TASK DETAILS: Which lines of the data include the string "strings"? List them all.

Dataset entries
%%
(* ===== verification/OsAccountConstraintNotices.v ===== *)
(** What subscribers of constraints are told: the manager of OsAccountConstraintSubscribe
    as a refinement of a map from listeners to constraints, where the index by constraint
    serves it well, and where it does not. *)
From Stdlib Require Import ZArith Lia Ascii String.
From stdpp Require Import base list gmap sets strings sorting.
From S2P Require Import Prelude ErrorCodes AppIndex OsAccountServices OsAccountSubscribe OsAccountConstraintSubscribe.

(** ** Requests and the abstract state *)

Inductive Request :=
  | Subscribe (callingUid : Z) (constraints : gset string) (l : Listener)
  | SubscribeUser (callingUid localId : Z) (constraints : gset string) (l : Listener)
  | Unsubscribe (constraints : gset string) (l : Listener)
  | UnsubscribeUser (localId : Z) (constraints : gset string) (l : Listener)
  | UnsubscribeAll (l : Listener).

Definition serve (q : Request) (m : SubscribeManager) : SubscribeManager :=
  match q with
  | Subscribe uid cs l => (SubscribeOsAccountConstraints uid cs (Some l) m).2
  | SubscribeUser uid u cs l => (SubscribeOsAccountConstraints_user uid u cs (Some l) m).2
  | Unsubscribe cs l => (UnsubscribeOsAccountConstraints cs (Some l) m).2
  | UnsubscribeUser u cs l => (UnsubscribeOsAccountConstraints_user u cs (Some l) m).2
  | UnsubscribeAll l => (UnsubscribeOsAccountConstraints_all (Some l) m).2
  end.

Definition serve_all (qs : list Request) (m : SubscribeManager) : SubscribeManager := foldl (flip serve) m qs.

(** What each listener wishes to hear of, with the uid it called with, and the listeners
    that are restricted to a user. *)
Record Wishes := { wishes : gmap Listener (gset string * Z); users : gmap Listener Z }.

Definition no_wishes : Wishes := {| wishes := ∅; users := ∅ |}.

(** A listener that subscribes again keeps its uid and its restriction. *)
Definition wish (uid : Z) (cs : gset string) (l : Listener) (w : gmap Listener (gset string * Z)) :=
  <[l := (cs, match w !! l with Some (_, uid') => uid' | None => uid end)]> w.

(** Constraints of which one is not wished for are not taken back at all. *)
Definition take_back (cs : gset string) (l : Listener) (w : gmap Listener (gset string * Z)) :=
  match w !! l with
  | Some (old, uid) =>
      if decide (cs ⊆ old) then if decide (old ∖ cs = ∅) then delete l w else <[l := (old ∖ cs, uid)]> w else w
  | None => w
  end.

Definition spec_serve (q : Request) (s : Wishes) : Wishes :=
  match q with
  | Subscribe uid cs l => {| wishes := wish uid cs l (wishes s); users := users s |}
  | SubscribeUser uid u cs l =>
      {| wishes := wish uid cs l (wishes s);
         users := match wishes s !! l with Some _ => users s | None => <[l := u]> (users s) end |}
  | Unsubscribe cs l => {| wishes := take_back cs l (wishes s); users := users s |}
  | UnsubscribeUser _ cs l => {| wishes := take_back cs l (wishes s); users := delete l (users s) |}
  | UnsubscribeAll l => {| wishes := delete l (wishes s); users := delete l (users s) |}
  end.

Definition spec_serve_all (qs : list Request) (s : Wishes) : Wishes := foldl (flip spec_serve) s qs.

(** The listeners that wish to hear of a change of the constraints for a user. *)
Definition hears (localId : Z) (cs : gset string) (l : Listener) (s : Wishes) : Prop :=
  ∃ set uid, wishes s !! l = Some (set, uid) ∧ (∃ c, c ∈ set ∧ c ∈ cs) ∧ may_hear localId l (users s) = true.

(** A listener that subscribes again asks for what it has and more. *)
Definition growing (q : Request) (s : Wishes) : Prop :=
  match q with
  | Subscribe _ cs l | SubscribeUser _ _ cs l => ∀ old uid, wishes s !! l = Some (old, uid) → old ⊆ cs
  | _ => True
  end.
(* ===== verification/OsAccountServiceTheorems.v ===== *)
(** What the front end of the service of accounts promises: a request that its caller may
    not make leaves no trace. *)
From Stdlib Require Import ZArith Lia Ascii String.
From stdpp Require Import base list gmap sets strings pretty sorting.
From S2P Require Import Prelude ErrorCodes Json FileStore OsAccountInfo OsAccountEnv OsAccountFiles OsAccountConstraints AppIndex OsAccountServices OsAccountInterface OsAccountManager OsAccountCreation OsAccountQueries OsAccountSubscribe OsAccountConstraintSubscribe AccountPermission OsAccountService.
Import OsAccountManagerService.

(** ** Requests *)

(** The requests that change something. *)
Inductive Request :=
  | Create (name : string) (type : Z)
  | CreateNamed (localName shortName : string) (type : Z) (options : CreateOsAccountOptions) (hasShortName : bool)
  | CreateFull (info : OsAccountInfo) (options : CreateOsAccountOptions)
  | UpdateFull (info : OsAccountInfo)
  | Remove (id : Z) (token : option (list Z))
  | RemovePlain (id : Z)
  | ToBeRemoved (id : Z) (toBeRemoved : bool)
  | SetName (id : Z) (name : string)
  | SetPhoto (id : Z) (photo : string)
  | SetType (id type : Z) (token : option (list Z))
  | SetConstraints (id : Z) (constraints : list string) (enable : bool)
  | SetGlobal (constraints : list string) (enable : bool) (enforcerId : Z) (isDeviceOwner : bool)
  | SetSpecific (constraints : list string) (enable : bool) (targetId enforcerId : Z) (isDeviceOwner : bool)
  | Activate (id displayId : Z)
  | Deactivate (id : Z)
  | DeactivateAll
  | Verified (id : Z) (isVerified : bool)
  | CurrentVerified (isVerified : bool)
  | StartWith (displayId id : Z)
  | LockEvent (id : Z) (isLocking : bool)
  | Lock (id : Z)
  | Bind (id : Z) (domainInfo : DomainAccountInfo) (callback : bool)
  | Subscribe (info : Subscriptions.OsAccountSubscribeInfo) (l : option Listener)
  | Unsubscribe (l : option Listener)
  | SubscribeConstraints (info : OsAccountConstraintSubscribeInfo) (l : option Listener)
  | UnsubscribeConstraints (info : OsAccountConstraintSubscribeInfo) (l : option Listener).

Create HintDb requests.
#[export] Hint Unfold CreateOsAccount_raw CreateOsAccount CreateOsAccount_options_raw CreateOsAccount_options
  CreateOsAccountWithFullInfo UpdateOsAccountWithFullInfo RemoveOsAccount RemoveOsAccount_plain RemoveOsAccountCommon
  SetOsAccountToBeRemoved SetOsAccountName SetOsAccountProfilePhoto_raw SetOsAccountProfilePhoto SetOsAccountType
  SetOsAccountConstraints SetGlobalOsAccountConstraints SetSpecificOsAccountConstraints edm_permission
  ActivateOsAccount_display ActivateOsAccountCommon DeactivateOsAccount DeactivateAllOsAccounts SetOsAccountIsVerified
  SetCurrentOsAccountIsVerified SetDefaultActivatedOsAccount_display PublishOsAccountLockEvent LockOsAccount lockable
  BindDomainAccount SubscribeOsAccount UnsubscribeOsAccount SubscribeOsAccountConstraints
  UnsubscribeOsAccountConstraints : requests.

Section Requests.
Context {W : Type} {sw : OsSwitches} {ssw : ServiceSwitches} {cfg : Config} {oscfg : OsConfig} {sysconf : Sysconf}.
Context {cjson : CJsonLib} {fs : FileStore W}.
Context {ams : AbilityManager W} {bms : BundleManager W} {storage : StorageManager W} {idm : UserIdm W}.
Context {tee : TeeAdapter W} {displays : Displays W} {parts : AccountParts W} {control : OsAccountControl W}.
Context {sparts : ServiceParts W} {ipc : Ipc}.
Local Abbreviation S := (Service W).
%%
REPLY TO THE TASK:
From stdpp Require Import base list gmap sets strings sorting.
From stdpp Require Import base list gmap sets strings pretty sorting.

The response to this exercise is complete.